People don’t have a “sell by” date


Two articles have been troubling my conscience, the first is by Debora Price  and is featured on this blog. Debora champions the vitality of older people. The second article is by Ros Altmann and is on a similar theme. It is not on this blog but I have quoted from it, you can read it here.

Ros’ central argument is that older people should not be punished by and for the pandemic.

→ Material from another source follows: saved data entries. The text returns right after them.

(* ===== verification/Encoding.v ===== *)
(** Key and value encodings of the QMDB partitions
    (crates/storage/qmdb/src/encoding.rs) and the commit sequence markers
    (crates/storage/qmdb/src/store.rs). *)
From S2P Require Import Prelude Bytes.

Record StorageKey := mkStorageKey {
  sk_address : Address;
  sk_generation : u64;
  sk_slot : U256;
}.

#[export] Instance StorageKey_eq_dec : EqDecision StorageKey.
Proof. solve_decision. Defined.
#[export] Instance StorageKey_countable : Countable StorageKey.
Proof.
  refine (inj_countable' (fun k => (sk_address k, sk_generation k, sk_slot k))
            (fun '(a, g, s) => mkStorageKey a g s) _).
  by intros [].
Defined.

Definition sk_to_bytes (k : StorageKey) : bytes :=
  be_bytes 20 (sk_address k) ++ be_bytes 8 (sk_generation k) ++ be_bytes 32 (sk_slot k).

Definition sk_from_bytes (b : bytes) : StorageKey :=
  mkStorageKey (be_value (slice b 0 20)) (be_value (slice b 20 28)) (be_value (slice b 28 60)).

Definition ACCOUNT_SIZE : nat := 80.

(** [AccountEncoding::encode]. *)
Definition account_encode (nonce : u64) (balance : U256) (code_hash : B256) (generation : u64)
    : bytes :=
  be_bytes 8 nonce ++ be_bytes 32 balance ++ be_bytes 32 code_hash ++ be_bytes 8 generation.

(** [AccountEncoding::decode]. *)
Definition account_decode (b : bytes) : option (u64 * U256 * B256 * u64) :=
  if Nat.ltb (length b) ACCOUNT_SIZE then None
  else Some (be_value (slice b 0 8), be_value (slice b 8 40), be_value (slice b 40 72),
             be_value (slice b 72 80)).

(** ** Commit sequence markers *)

Definition COMMIT_SEQ_ACCOUNT_KEY : Address := 2 ^ 160 - 2.
Definition COMMIT_SEQ_STORAGE_KEY : StorageKey :=
  mkStorageKey COMMIT_SEQ_ACCOUNT_KEY u64_max (2 ^ 256 - 1).
Definition COMMIT_SEQ_CODE_KEY : B256 := 2 ^ 256 - 2.

Definition encode_commit_seq_account (seq : u64) : bytes := account_encode seq 0 0 0.
Definition decode_commit_seq_account (b : bytes) : option u64 :=
  (fun '(nonce, _, _, _) => nonce) <$> account_decode b.
Definition encode_commit_seq_code (seq : u64) : bytes := be_bytes 8 seq.
Definition decode_commit_seq_code (b : bytes) : option u64 :=
  if Nat.ltb (length b) 8 then None else Some (be_value (slice b 0 8)).

(** The read of the storage marker: the value when it fits 64 bits. *)
Definition decode_commit_seq_storage (value : U256) : option u64 :=
  if value `div` 2 ^ 64 =? 0 then Some (value `mod` 2 ^ 64) else None.

(** [PartitionCommitSeqs]. *)
Record PartitionCommitSeqs := mkSeqs {
  seq_accounts : option u64;
  seq_storage : option u64;
  seq_code : option u64;
}.

Definition is_consistent (s : PartitionCommitSeqs) : bool :=
  match seq_accounts s, seq_storage s, seq_code s with
  | None, None, None => true
  | Some a, Some st, Some c => (a =? st) && (st =? c)
  | _, _, _ => false
  end.

(** ** Round trips *)

Definition key_ok (k : StorageKey) : Prop :=
  in_width 160 (sk_address k) /\ in_width 64 (sk_generation k) /\ in_width 256 (sk_slot k).

Definition account_ok (acct : u64 * U256 * B256 * u64) : Prop :=
  let '(nonce, balance, code_hash, generation) := acct in
  in_width 64 nonce /\ in_width 256 balance /\ in_width 256 code_hash /\ in_width 64 generation.

(** Cuts a slice out of a concatenation of encoded fields. *)
Ltac slices :=
  repeat first
    [ rewrite slice_all by (by rewrite ?be_bytes_length)
    | rewrite slice_app_l by (rewrite be_bytes_length; lia); cbn [Nat.sub]
    | erewrite slice_app_r by ((rewrite be_bytes_length; reflexivity) || lia); cbn [Nat.sub] ].

Lemma sk_roundtrip k : key_ok k -> sk_from_bytes (sk_to_bytes k) = k.
Proof.
  destruct k as [a g s]. intros (Ha & Hg & Hs). cbn [sk_address sk_generation sk_slot] in *.
  unfold sk_from_bytes, sk_to_bytes. cbn [sk_address sk_generation sk_slot].
  slices. rewrite !be_value_bytes_id by (by eapply in_width_bytes). done.
Qed.

Lemma account_encode_length n b h g : length (account_encode n b h g) = ACCOUNT_SIZE.
Proof. unfold account_encode. by rewrite !length_app, !be_bytes_length. Qed.

Lemma account_roundtrip n b h g :
  account_ok (n, b, h, g) -> account_decode (account_encode n b h g) = Some (n, b, h, g).
Proof.
  intros (Hn & Hb & Hh & Hg). unfold account_decode. rewrite account_encode_length. simpl.
  unfold account_encode. slices.
  rewrite !be_value_bytes_id by (by eapply in_width_bytes). done.
Qed.

Lemma commit_seq_account_roundtrip seq :
  in_width 64 seq -> decode_commit_seq_account (encode_commit_seq_account seq) = Some seq.
Proof.
  intros H. unfold decode_commit_seq_account, encode_commit_seq_account.
  rewrite account_roundtrip; [done|]. split_and!; [done|split; lia..].
Qed.

Lemma commit_seq_storage_roundtrip seq :
  in_width 64 seq -> decode_commit_seq_storage seq = Some seq.
Proof.
  intros H. unfold decode_commit_seq_storage, in_width in *.
  rewrite Z.div_small, Z.mod_small by done. done.
Qed.

Lemma commit_seq_code_roundtrip seq :
  in_width 64 seq -> decode_commit_seq_code (encode_commit_seq_code seq) = Some seq.
Proof.
  intros H. unfold decode_commit_seq_code, encode_commit_seq_code. rewrite be_bytes_length. simpl.
  slices. rewrite be_value_bytes_id; [done|]. by eapply in_width_bytes.
Qed.

(** ** Properties *)

(** The encodings of storage keys and accounts are invertible on values
    of the declared widths: decoding what was encoded gives it back, and no
    two keys share an encoding, so the partitions never alias. *)
Theorem encoding_roundtrip k k' n b h g :
  key_ok k -> key_ok k' -> account_ok (n, b, h, g) ->
  sk_from_bytes (sk_to_bytes k) = k
  /\ (sk_to_bytes k = sk_to_bytes k' -> k = k')
  /\ account_decode (account_encode n b h g) = Some (n, b, h, g)
  /\ length (sk_to_bytes k) = 60%nat /\ length (account_encode n b h g) = 80%nat.
Proof.
  intros Hk Hk' Ha. split_and!.
  - by apply sk_roundtrip.
  - intros He. by rewrite <- (sk_roundtrip k), He, sk_roundtrip.
  - by apply account_roundtrip.
  - unfold sk_to_bytes. by rewrite !length_app, !be_bytes_length.
  - apply account_encode_length.
Qed.

Lemma encoding_roundtrip_witness :
  sk_from_bytes (sk_to_bytes (mkStorageKey 1234 5 678)) = mkStorageKey 1234 5 678
  /\ account_decode (account_encode 7 1000 42 3) = Some (7, 1000, 42, 3).
Proof.
  destruct (encoding_roundtrip (mkStorageKey 1234 5 678) (mkStorageKey 1234 5 678) 7 1000 42 3)
    as (Hk & _ & Ha & _).
  - repeat split; vm_compute; done || discriminate.
  - repeat split; vm_compute; done || discriminate.
  - repeat split; vm_compute; done || discriminate.
  - split; [exact Hk|exact Ha].
Defined.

  • Old people must not be confined just because some are vulnerable.  
  • Surely collective punishment of all those over a specific age is unacceptable in our democracy.
  • It is not acceptable just to blame the virus for ‘targeting’ some age groups.
  • I urge Government to consider the social and political consequences of such authoritarian policies.

There is a lot of overlap between the articles as you would expect. They both spring from the news, confirming what scientists had known for some time, that excess deaths in care homes and amongst isolating older people is much higher than previously reported. There is still a gap between UK deaths brought on by the pandemics – around 47,000 and those reported as from the pandemic (26,500) is because of the lag in feeding through bad news and because many people’s cause of death- reported on the death certificate is nor reported as COVID-19. This is particularly the case in nursing homes.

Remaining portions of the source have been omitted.